(* ===== verification/Syscall.v ===== *)
(** * The system call dispatch ([syscall.c]) *)

From S2P Require Import Prelude Riscv Monad State Kstring Bytes Printf Kalloc Vm Proc Sleeplock Bio Log Fs Dir Console Pipe File Fork Exec Sysargs Sysproc Sysfile.
#[local] Open Scope Z_scope.

Section syscall.
Context {L : Layout} {W : Wakeups} {D : Disk} {F : Frames}.

(** The table [syscalls]. *)
Definition syscalls (num : Z) : option (K Z) :=
  match num with
  | 1 => Some sys_fork
  | 2 => Some sys_exit
  | 3 => Some sys_wait
  | 4 => Some sys_pipe
  | 5 => Some sys_read
  | 6 => Some sys_kill
  | 7 => Some sys_exec
  | 8 => Some sys_fstat
  | 9 => Some sys_chdir
  | 10 => Some sys_dup
  | 11 => Some sys_getpid
  | 12 => Some sys_sbrk
  | 13 => Some sys_sleep
  | 14 => Some sys_uptime
  | 15 => Some sys_open
  | 16 => Some sys_write
  | 17 => Some sys_mknod
  | 18 => Some sys_unlink
  | 19 => Some sys_link
  | 20 => Some sys_mkdir
  | 21 => Some sys_close
  | 22 => Some sys_sigalarm
  | 23 => Some sys_sigreturn
  | _ => None
  end.

(** The handler's result is converted to [uint64]. *)
Definition syscall : K unit :=
  p ← curproc;
  a7 ← tf_get p (tf_a 7);
  let num := s32 a7 in
  match (if 0 <? num then syscalls num else None) with
  | Some handler =>
      r ← handler;
      tf_set p (tf_a 0) (u64 r)
  | None =>
      pid ← getp p p_pid;
      name ← getp p p_name;
      printf (str "%d %s: unknown sys call %d" ++ [10]) [PInt pid; PStr (Some (cstring name)); PInt num];;
      tf_set p (tf_a 0) (u64 (-1))
  end.

End syscall.
(* ===== verification/Trap.v ===== *)
(** * Traps ([trap.c]) and [forkret] ([proc.c])

    What the hardware tells a trap handler is a [trapinfo]; what it is told
    before the return to user space is a [userret]. Interrupts are off
    inside the handlers except around a system call, whose interrupts are
    separate steps of the machine. *)

From S2P Require Import Prelude Riscv Monad State Kstring Bytes Printf Kalloc Vm Proc Sleeplock Bio Log Fs Dir Console Pipe File Fork Exec Sysargs Sysproc Sysfile Syscall.
#[local] Open Scope Z_scope.

Definition SSTATUS_SPP : Z := Z.shiftl 1 8.
Definition SSTATUS_SPIE : Z := Z.shiftl 1 5.
Definition SSTATUS_SIE : Z := Z.shiftl 1 1.
Definition UART0_IRQ : Z := 10.
Definition VIRTIO0_IRQ : Z := 1.

(** The control and status registers at the trap, the hart, and the interrupt
    [plic_claim] reads from the PLIC. *)
Record trapinfo := mktrapinfo {
  ti_sstatus : Z;
  ti_sepc : Z;
  ti_scause : Z;
  ti_stval : Z;
  ti_satp : Z;
  ti_hartid : Z;
  ti_irq : Z
}.

(** [stvec], [sstatus] and [sepc] as [usertrapret] leaves them, and the
    arguments of [userret]. *)
Record userret := mkuserret {
  ur_stvec : Z;
  ur_sstatus : Z;
  ur_sepc : Z;
  ur_trapframe : Z;
  ur_satp : Z
}.

(** [virtio_disk_intr], of the disk driver. *)
Class DiskIntr := virtio_disk_intr : K unit.

Section trap.
Context {L : Layout} {W : Wakeups} {D : Disk} {DI : DiskIntr} {F : Frames}.

Definition clockintr : K unit :=
  acquire TicksLock;;
  modify_ps (fun ps => ps_set_ticks (u32 (ps_ticks ps + 1)) ps);;
  wakeup ChanTicks;;
  release TicksLock.

Definition devintr (ti : trapinfo) : K Z :=
  if truthy (Z.land (ti_scause ti) 0x8000000000000000) && (Z.land (ti_scause ti) 0xff =? 9) then
    let irq := s32 (ti_irq ti) in
    (if irq =? UART0_IRQ then uartintr
     else if irq =? VIRTIO0_IRQ then virtio_disk_intr
     else if truthy irq then printf (str "unexpected interrupt irq=%d" ++ [10]) [PInt irq]
     else mret ());;
    mret 1
  else if ti_scause ti =? 0x8000000000000001 then
    when (ti_hartid ti =? 0) clockintr;;
    mret 2
  else mret 0.

Definition usertrapret (ti : trapinfo) : K userret :=
  p ← curproc;
  tf_set p tf_kernel_satp (ti_satp ti);;
  ks ← getp p p_kstack;
  tf_set p tf_kernel_sp (ks + PGSIZE);;
  tf_set p tf_kernel_trap a_usertrap;;
  tf_set p tf_kernel_hartid (ti_hartid ti);;
  let x := Z.land (ti_sstatus ti) (Z.lnot SSTATUS_SPP) in
  let x := Z.lor x SSTATUS_SPIE in
  epc ← tf_get p tf_epc;
  pt ← getp p p_pagetable;
  mret (mkuserret (TRAMPOLINE + (a_uservec - trampoline)) x epc TRAPFRAME (MAKE_SATP pt)).

(** The alarm of a process, on a timer interrupt. *)
Definition alarm_tick (p : Z) : K unit :=
  interval ← getp p p_alarm_interval;
  inh ← getp p p_in_alarm_handler;
  when ((0 <? interval) && (inh =? 0))
    (t ← getp p p_ticks_since_alarm;
     setp p (set_ticks_since_alarm (t + 1));;
     t ← getp p p_ticks_since_alarm;
     interval ← getp p p_alarm_interval;
     when (interval <=? t)
       (setp p (set_ticks_since_alarm 0);;
        atf ← getp p p_alarm_tf;
        tf ← getp p p_trapframe;
        modify_mem (fun m => memmove m atf tf PGSIZE);;
        handler ← getp p p_alarm_handler;
        tf_set p tf_epc handler;;
        setp p (set_in_alarm_handler 1))).

Definition usertrap (ti : trapinfo) : K userret :=
  if negb (Z.land (ti_sstatus ti) SSTATUS_SPP =? 0) then panic "usertrap: not from user mode"
  else
    p ← curproc;
    tf_set p tf_epc (ti_sepc ti);;
    (if ti_scause ti =? 8 then
       killed ← getp p p_killed;
       when (truthy killed) (exit (-1));;
       epc ← tf_get p tf_epc;
       tf_set p tf_epc (u64 (epc + 4));;
       syscall
     else
       which_dev ← devintr ti;
       if negb (which_dev =? 0) then
         when (which_dev =? 2) (alarm_tick p;; yield)
       else
         pid ← getp p p_pid;
         printf (str "usertrap(): unexpected scause %p pid=%d" ++ [10]) [PPtr (ti_scause ti); PInt pid];;
         printf (str "            sepc=%p stval=%p" ++ [10]) [PPtr (ti_sepc ti); PPtr (ti_stval ti)];;
         setp p (set_killed 1));;
    killed ← getp p p_killed;
    when (truthy killed) (exit (-1));;
    usertrapret ti.

(** [sepc] and [sstatus] are restored from the entry's values. *)
Definition kerneltrap (ti : trapinfo) : K unit :=
  if Z.land (ti_sstatus ti) SSTATUS_SPP =? 0 then panic "kerneltrap: not from supervisor mode"
  else if negb (Z.land (ti_sstatus ti) SSTATUS_SIE =? 0) then panic "kerneltrap: interrupts enabled"
  else
    which_dev ← devintr ti;
    if which_dev =? 0 then
      printf (str "scause %p" ++ [10]) [PPtr (ti_scause ti)];;
      printf (str "sepc=%p stval=%p" ++ [10]) [PPtr (ti_sepc ti); PPtr (ti_stval ti)];;
      panic "kerneltrap"
    else
      me ← myproc;
      match me with
      | Some p =>
          st ← getp p p_state;
          when ((which_dev =? 2) && same_state st RUNNING) yield
      | None => mret ()
      end.

(** [first] is the value of the static variable, false from the first call
    on. *)
Definition forkret (first : bool) (ti : trapinfo) : K userret :=
  p ← curproc;
  release (ProcLock p);;
  when first (fsinit ROOTDEV);;
  usertrapret ti.

End trap.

----------------

> _Your instructions_: One number and nothing else is the answer: how many lines of the material include "then".

> _Task output_: 12